Las Cruzadas fueron uno de los hechos claves de la Edad Media. Comenzaron en el siglo XI incitadas por los Papas, pero ¿de dónde viene su nombre?


En el siglo XI se extendió el gusto por las peregrinaciones a los lugares sagrados como Roma, Santiago de Compostela o los Santos Lugares donde vivió y murió Cristo. Para albergar a los peregrinos que se lanzaban a esta aventura se contaba con hospederías, hospitales y una mínima infraestructura para ayudarles en este largo y duro camino.

Pero si Santiago fue la vía de peregrinación principal, no pocos peregrinos se lanzaban por devoción, deseo de aventuras o para expiar sus pecados hacia Jerusalén.
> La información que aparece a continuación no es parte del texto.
(** The last row is the root. *)
Lemma top_row leaves :
  leaves <> [] ->
  Nat.iter (depth leaves) prow (pad (2 ^ depth leaves) leaves) = [Some (merkleRoot leaves)].
Proof.
  intros Hne. destruct (iter_prow_pad (depth leaves) leaves (depth leaves) (depth_spec _ Hne) (Nat.le_refl _))
    as [E Hl]. rewrite E, Nat.sub_diag in *. unfold merkleRoot. fold (depth leaves).
  pose proof (iter_next_row_nonempty (depth leaves) leaves Hne) as Hn.
  destruct (Nat.iter (depth leaves) next_row leaves) as [|x [|y t]]; [congruence | reflexivity | cbn in Hl; lia].
Qed.

Lemma levels_last k : forall row d,
  List.length row = (2 ^ k)%nat ->
  List.length (levels k row) = (2 * 2 ^ k - 1)%nat /\
  last (levels k row) d = hd d (Nat.iter k prow row).
Proof.
  induction k as [|k IH]; intros row d Hl.
  - destruct row as [|x [|y t]]; try discriminate. auto.
  - rewrite Nat.pow_succ_r' in *. destruct (IH (prow row) d) as [I1 I2]; [now apply prow_length|].
    assert (0 < 2 ^ k)%nat by (apply Nat.neq_0_lt_0, Nat.pow_nonzero; lia).
    cbn [levels]. rewrite length_app, I1, Hl. split; [lia|].
    rewrite Nat.iter_succ_r, <- I2. apply last_app_nonempty.
    intros E. rewrite E in I1. cbn [List.length] in I1. lia.
Qed.

(** Where row [j] starts in the array. *)
Definition rowStart (k j : nat) : nat := 2 * 2 ^ k - 2 * 2 ^ (k - j).

Lemma levels_nth k : forall row j q,
  List.length row = (2 ^ k)%nat -> (j <= k)%nat -> (q < 2 ^ (k - j))%nat ->
  nth_error (levels k row) (rowStart k j + q) = nth_error (Nat.iter j prow row) q.
Proof.
  induction k as [|k IH]; intros row j q Hl Hj Hq; unfold rowStart.
  - assert (j = O) as -> by lia. reflexivity.
  - assert (0 < 2 ^ k)%nat by (apply Nat.neq_0_lt_0, Nat.pow_nonzero; lia). cbn [levels].
    destruct j as [|j].
    + rewrite Nat.sub_0_r in Hq |- *. rewrite Nat.sub_diag.
      change (Nat.iter 0 prow row) with row. apply nth_error_app1. now rewrite Hl.
    + cbn [Nat.sub] in *. rewrite Nat.pow_succ_r' in *.
      assert (2 ^ (k - j) <= 2 ^ k)%nat by (apply Nat.pow_le_mono_r; lia).
      rewrite nth_error_app2, Hl, Nat.iter_succ_r by lia.
      rewrite <- (IH (prow row) j q); [|now apply prow_length | lia | exact Hq].
      unfold rowStart. f_equal. lia.
Qed.

Lemma sibling_even m : sibling (2 * m) = 2 * m + 1.
Proof.
  unfold sibling. symmetry. apply Z.add_nocarry_lxor. rewrite land_1, Z.mul_comm. apply Z.mod_mul. lia.
Qed.
Lemma sibling_odd m : sibling (2 * m + 1) = 2 * m.
Proof.
  rewrite <- (sibling_even m). unfold sibling. now rewrite Z.lxor_assoc, Z.lxor_nilpotent, Z.lxor_0_r.
Qed.

Lemma rowStart_even k j : (j <= k)%nat -> Z.of_nat (rowStart k j) = 2 * (2 ^ Z.of_nat k - 2 ^ Z.of_nat (k - j)).
Proof.
  intros Hj. unfold rowStart. assert (2 ^ (k - j) <= 2 ^ k)%nat by (apply Nat.pow_le_mono_r; lia).
  rewrite <- !pow2_nat. lia.
Qed.
(** The method [Bytes] of [scriptNum].  Negating the smallest [int64] gives
    itself, the loop does not run, and reading the last byte panics. *)
Definition Bytes (n : Z) : outcome scriptErr (list Z) :=
  if n =? 0 then Ok []
  else
    let isNegative := n <? 0 in
    let n := if isNegative then i64 (- n) else n in
    let result := bytes_loop 8 n in
    match result with
    | [] => Panic
    | _ =>
        if negb (Z.land (last result 0) 0x80 =? 0) then
          Ok (result ++ [if isNegative then 0x80 else 0x00])
        else if isNegative then Ok (removelast result ++ [Z.lor (last result 0) 0x80])
        else Ok result
    end.

(** The method [Int32] of [scriptNum]. *)
Definition Int32 (n : Z) : Z :=
  if maxInt32 <? n then maxInt32 else if n <? minInt32 then minInt32 else n.

(** [for i, val := range v { result |= int64(val) << uint8(8*i) }]. *)
Fixpoint num_loop (v : list Z) (i result : Z) : Z :=
  match v with
  | [] => result
  | val :: v' => num_loop v' (i + 1) (Z.lor result (i64 (Z.shiftl val (u8 (8 * i)))))
  end.

Definition makeScriptNum (v : list Z) (requireMinimal : bool) (scriptNumLen : Z)
  : outcome scriptErr Z :=
  if scriptNumLen <? len v then Err (scriptError ErrNumberTooBig)
  else
    let* _ := if requireMinimal then checkMinimalDataEncoding v else Ok tt in
    if len v =? 0 then Ok 0
    else
      let result := num_loop v 0 0 in
      if negb (Z.land (last v 0) 0x80 =? 0) then
        let result := Z.land result (Z.lnot (i64 (Z.shiftl 0x80 (u8 (8 * (len v - 1)))))) in
        Ok (i64 (- result))
      else Ok result.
Tierra Santa estaba en manos de los califas abbasíes de Bagdad pero, aunque musulmanes, no tenían incoveniente en respetar la llegada de los cristianos a sus tierras. No sólo era tolerancia sino también una claro interés económico, ya que estas peregrinaciones les proporcionaban suculentos ingresos. Pero todo cambió a mediados del siglo XI cuando los turcos selyúcidas se hicieron con la zona.

Ésta fue la excusa para el comienzo de las Cruzadas. Había que rescatar Tierra Santa de los infieles, pero sobre todo las causas fueron económicas, sociales y políticas.
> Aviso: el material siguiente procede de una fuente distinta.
(* ===== verification/Taproot.v ===== *)
(** * Taproot commitments

    src/txscript/taproot.go: control blocks, the hashes of script trees, and the
    check that a script is committed to by an output key.  The elliptic curve
    libraries are the class [Crypto]; point arithmetic appears only as the
    function that adds a tweak to a key. *)

From Stdlib Require Import ZArith List Lia Bool.
From S2P Require Import Prelude Opcodes GoSlice GoIO WireCommon Script SigHash.
Import ListNotations.
Local Open Scope Z_scope.
Local Open Scope go_scope.

(** The hash functions of the standard library and what the sources use of the
    packages btcec, ecdsa and schnorr. *)
Class Crypto : Type := {
  sha256 : list Z -> list Z;
  sha1 : list Z -> list Z;
  ripemd160 : list Z -> list Z;
  PublicKey : Type;
  ParsePubKey : list Z -> option PublicKey;
  IsCompressedPubKey : list Z -> bool;
  (** the order of the group, and half of it *)
  halfOrder : Z;
  Signature : Type;
  ParseSignature : list Z -> option Signature;
  ParseDERSignature : list Z -> option Signature;
  sig_Verify : Signature -> list Z -> PublicKey -> bool;
  SchnorrSignature : Type;
  schnorr_ParsePubKey : list Z -> option PublicKey;
  schnorr_SerializePubKey : PublicKey -> list Z;
  schnorr_ParseSignature : list Z -> option SchnorrSignature;
  schnorr_Verify : SchnorrSignature -> list Z -> PublicKey -> bool;
  (** the key plus the given multiple of the generator, and the parity of its
      y coordinate *)
  addTweak : PublicKey -> list Z -> PublicKey;
  yIsOdd : PublicKey -> bool
}.

(** What the code relies on: hashes have their documented size, and a serialized
    schnorr key parses. *)
Class CryptoLaws (C : Crypto) : Prop := {
  sha256_size : forall l, len (sha256 l) = 32 /\ bytes_ok (sha256 l);
  sha1_size : forall l, len (sha1 l) = 20 /\ bytes_ok (sha1 l);
  ripemd160_size : forall l, len (ripemd160 l) = 20 /\ bytes_ok (ripemd160 l);
  schnorr_reparse : forall k, exists k', schnorr_ParsePubKey (schnorr_SerializePubKey k) = Some k'
}.

Definition BaseLeafVersion : Z := 0xc0.
Definition ControlBlockBaseSize : Z := 33.
Definition ControlBlockNodeSize : Z := 32.
Definition ControlBlockMaxNodeCount : Z := 128.
Definition ControlBlockMaxSize : Z :=
  ControlBlockBaseSize + ControlBlockNodeSize * ControlBlockMaxNodeCount.

(** The bytes of "TapLeaf", "TapBranch" and "TapTweak". *)
Definition TagTapLeaf : list Z := [84; 97; 112; 76; 101; 97; 102].
Definition TagTapBranch : list Z := [84; 97; 112; 66; 114; 97; 110; 99; 104].
Definition TagTapTweak : list Z := [84; 97; 112; 84; 119; 101; 97; 107].

Record TapLeaf : Type := mkTapLeaf { tl_LeafVersion : Z; tl_Script : list Z }.

Definition NewTapLeaf (leafVersion : Z) (script : list Z) : TapLeaf := mkTapLeaf leafVersion script.
Definition NewBaseTapLeaf (script : list Z) : TapLeaf := mkTapLeaf BaseLeafVersion script.

Section Taproot.
Context `{C : Crypto}.

(** The hash of a leaf. *)
Definition leaf_TapHash (t : TapLeaf) : list Z :=
  TaggedHash sha256 TagTapLeaf
    [bytesOf (write [u8 (tl_LeafVersion t)] >> WriteVarBytes (tl_Script t))].

Definition tapBranchHash (l r : list Z) : list Z :=
  match Compare l r with
  | Gt => TaggedHash sha256 TagTapBranch [r; l]
  | _ => TaggedHash sha256 TagTapBranch [l; r]
  end.

Record ControlBlock : Type := mkControlBlock {
  cb_InternalKey : PublicKey;
  cb_OutputKeyYIsOdd : bool;
  cb_LeafVersion : Z;
  cb_InclusionProof : list Z
}.

Definition cb_ToBytes (c : ControlBlock) : list Z :=
  [Z.lor (u8 (cb_LeafVersion c)) (if cb_OutputKeyYIsOdd c then 1 else 0)] ++
  schnorr_SerializePubKey (cb_InternalKey c) ++ cb_InclusionProof c.

(** The loop of [RootHash] over the nodes of the proof. *)
Fixpoint root_nodes (n : nat) (merkleAccumulator proof : list Z) : list Z :=
  match n with
  | O => merkleAccumulator
  | S n => root_nodes n (tapBranchHash merkleAccumulator (firstn 32 proof)) (skipn 32 proof)
  end.

Definition RootHash (c : ControlBlock) (revealedScript : list Z) : list Z :=
  root_nodes (Z.to_nat (len (cb_InclusionProof c) / ControlBlockNodeSize))
    (leaf_TapHash (NewTapLeaf (cb_LeafVersion c) revealedScript)) (cb_InclusionProof c).

Definition ParseControlBlock (ctrlBlock : list Z) : outcome scriptErr ControlBlock :=
  if len ctrlBlock <? ControlBlockBaseSize then Err (scriptError ErrControlBlockTooSmall)
  else if ControlBlockMaxSize <? len ctrlBlock then Err (scriptError ErrControlBlockTooLarge)
  else if negb ((len ctrlBlock - ControlBlockBaseSize) mod ControlBlockNodeSize =? 0)
  then Err (scriptError ErrControlBlockInvalidLength)
  else
    let leafVersion := Z.land (at_ ctrlBlock 0) TaprootLeafMask in
    let odd := Z.land (at_ ctrlBlock 0) 0x01 =? 0x01 in
    match schnorr_ParsePubKey (sub ctrlBlock 1 33) with
    | None => Err otherError
    | Some pubKey => Ok (mkControlBlock pubKey odd leafVersion (skipn 33 ctrlBlock))
    end.

(** [ComputeTaprootOutputKey]: the internal key is parsed again from its
    serialization, which drops the parity; parsing what was serialized does not
    fail, and would give a nil key. *)
Definition ComputeTaprootOutputKey (pubKey : PublicKey) (scriptRoot : list Z)
  : outcome scriptErr PublicKey :=
  let* internalKey := deref (schnorr_ParsePubKey (schnorr_SerializePubKey pubKey)) in
  let tapTweakHash :=
    TaggedHash sha256 TagTapTweak [schnorr_SerializePubKey internalKey; scriptRoot] in
  Ok (addTweak internalKey tapTweakHash).

Definition ComputeTaprootKeyNoScript (internalKey : PublicKey) : outcome scriptErr PublicKey :=
  ComputeTaprootOutputKey internalKey [].

Definition VerifyTaprootLeafCommitment (controlBlock : ControlBlock)
    (taprootWitnessProgram revealedScript : list Z) : outcome scriptErr unit :=
  let rootHash := RootHash controlBlock revealedScript in
  let* taprootKey := ComputeTaprootOutputKey (cb_InternalKey controlBlock) rootHash in
  let expectedWitnessProgram := schnorr_SerializePubKey taprootKey in
  if negb (bytes_eqb expectedWitnessProgram taprootWitnessProgram)
  then Err (scriptError ErrTaprootMerkleProofInvalid)
  else if negb (eqb (cb_OutputKeyYIsOdd controlBlock) (yIsOdd taprootKey))
  then Err (scriptError ErrTaprootOutputKeyParityMismatch)
  else Ok tt.
End Taproot.
(** ** Flags and limits *)

Definition ScriptBip16 : Z := Z.shiftl 1 0.
Definition ScriptStrictMultiSig : Z := Z.shiftl 1 1.
Definition ScriptDiscourageUpgradableNops : Z := Z.shiftl 1 2.
Definition ScriptVerifyCheckLockTimeVerify : Z := Z.shiftl 1 3.
Definition ScriptVerifyCheckSequenceVerify : Z := Z.shiftl 1 4.
Definition ScriptVerifyCleanStack : Z := Z.shiftl 1 5.
Definition ScriptVerifyDERSignatures : Z := Z.shiftl 1 6.
Definition ScriptVerifyLowS : Z := Z.shiftl 1 7.
Definition ScriptVerifyMinimalData : Z := Z.shiftl 1 8.
Definition ScriptVerifyNullFail : Z := Z.shiftl 1 9.
Definition ScriptVerifySigPushOnly : Z := Z.shiftl 1 10.
Definition ScriptVerifyStrictEncoding : Z := Z.shiftl 1 11.
Definition ScriptVerifyWitness : Z := Z.shiftl 1 12.
Definition ScriptVerifyDiscourageUpgradeableWitnessProgram : Z := Z.shiftl 1 13.
Definition ScriptVerifyMinimalIf : Z := Z.shiftl 1 14.
Definition ScriptVerifyWitnessPubKeyType : Z := Z.shiftl 1 15.
Definition ScriptVerifyTaproot : Z := Z.shiftl 1 16.
Definition ScriptVerifyDiscourageUpgradeableTaprootVersion : Z := Z.shiftl 1 17.
Definition ScriptVerifyDiscourageOpSuccess : Z := Z.shiftl 1 18.
Definition ScriptVerifyDiscourageUpgradeablePubkeyType : Z := Z.shiftl 1 19.
(* ===== verification/EngineRun.v ===== *)
(** * The script engine: whole executions

    The invariant of EngineSafe.v carried through [Step]: at the end of a script
    the next one is chosen, and what is left to execute has become shorter.
    From it follow that [Execute] terminates, that it respects the limits, and
    that it does not panic. *)

From Stdlib Require Import ZArith List Lia Bool.
From S2P Require Import Prelude Opcodes GoSlice GoIO WireCommon WireTx Script ScriptNum ScriptStack SigHash Taproot Engine EngineSafe.
Import ListNotations.
Local Open Scope Z_scope.
Local Open Scope go_scope.

(** ** Whole stacks *)

Lemma drop_all s : len (stk s) < 2 ^ 31 ->
  match DropN s (Depth s) with Ok s' => s' | _ => s end = with_stk s [].
Proof.
  intros Hl. unfold DropN, Depth. pose proof (len_nonneg (stk s)).
  rewrite i32_id by (unfold is_i32; lia). destruct (Z.ltb_spec (len (stk s)) 1) as [H0|H0].
  - destruct s as [[|x l] v]; [reflexivity|]. cbn [stk] in *. rewrite len_cons in H0.
    pose proof (len_nonneg l). lia.
  - assert (Hi : Z.to_nat (len (stk s)) = List.length (items s))
      by (unfold items, len; rewrite length_rev; lia).
    rewrite Hi. rewrite <- (restack_items s) at 2. rewrite <- (app_nil_r (items s)) at 2.
    rewrite drop_loop_spec; [reflexivity|]. change (len (@nil (list Z))) with 0.
    unfold items. rewrite len_rev. lia.
Qed.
El 27 de Noviembre de 1095 el Papa Urbano II predicó la primera Cruzada. A todo el que acudiera a Tierra Santa para rescatar los Santos Lugares sus pecados les serían perdonados. Los púlpitos difundieron la noticia y el pueblo hizo suyo el mensaje de manera fanática bajo el grito

Deus volt, Deus volt (Dios lo quiere, Dios lo quiere)

Los que participaron  se cosían sobre el hombro derecho de sus mantos o túnicas una cruz de tela roja. Por eso se les llamó cruzados y a las expediciones que los condujeron a Oriente, las Cruzadas.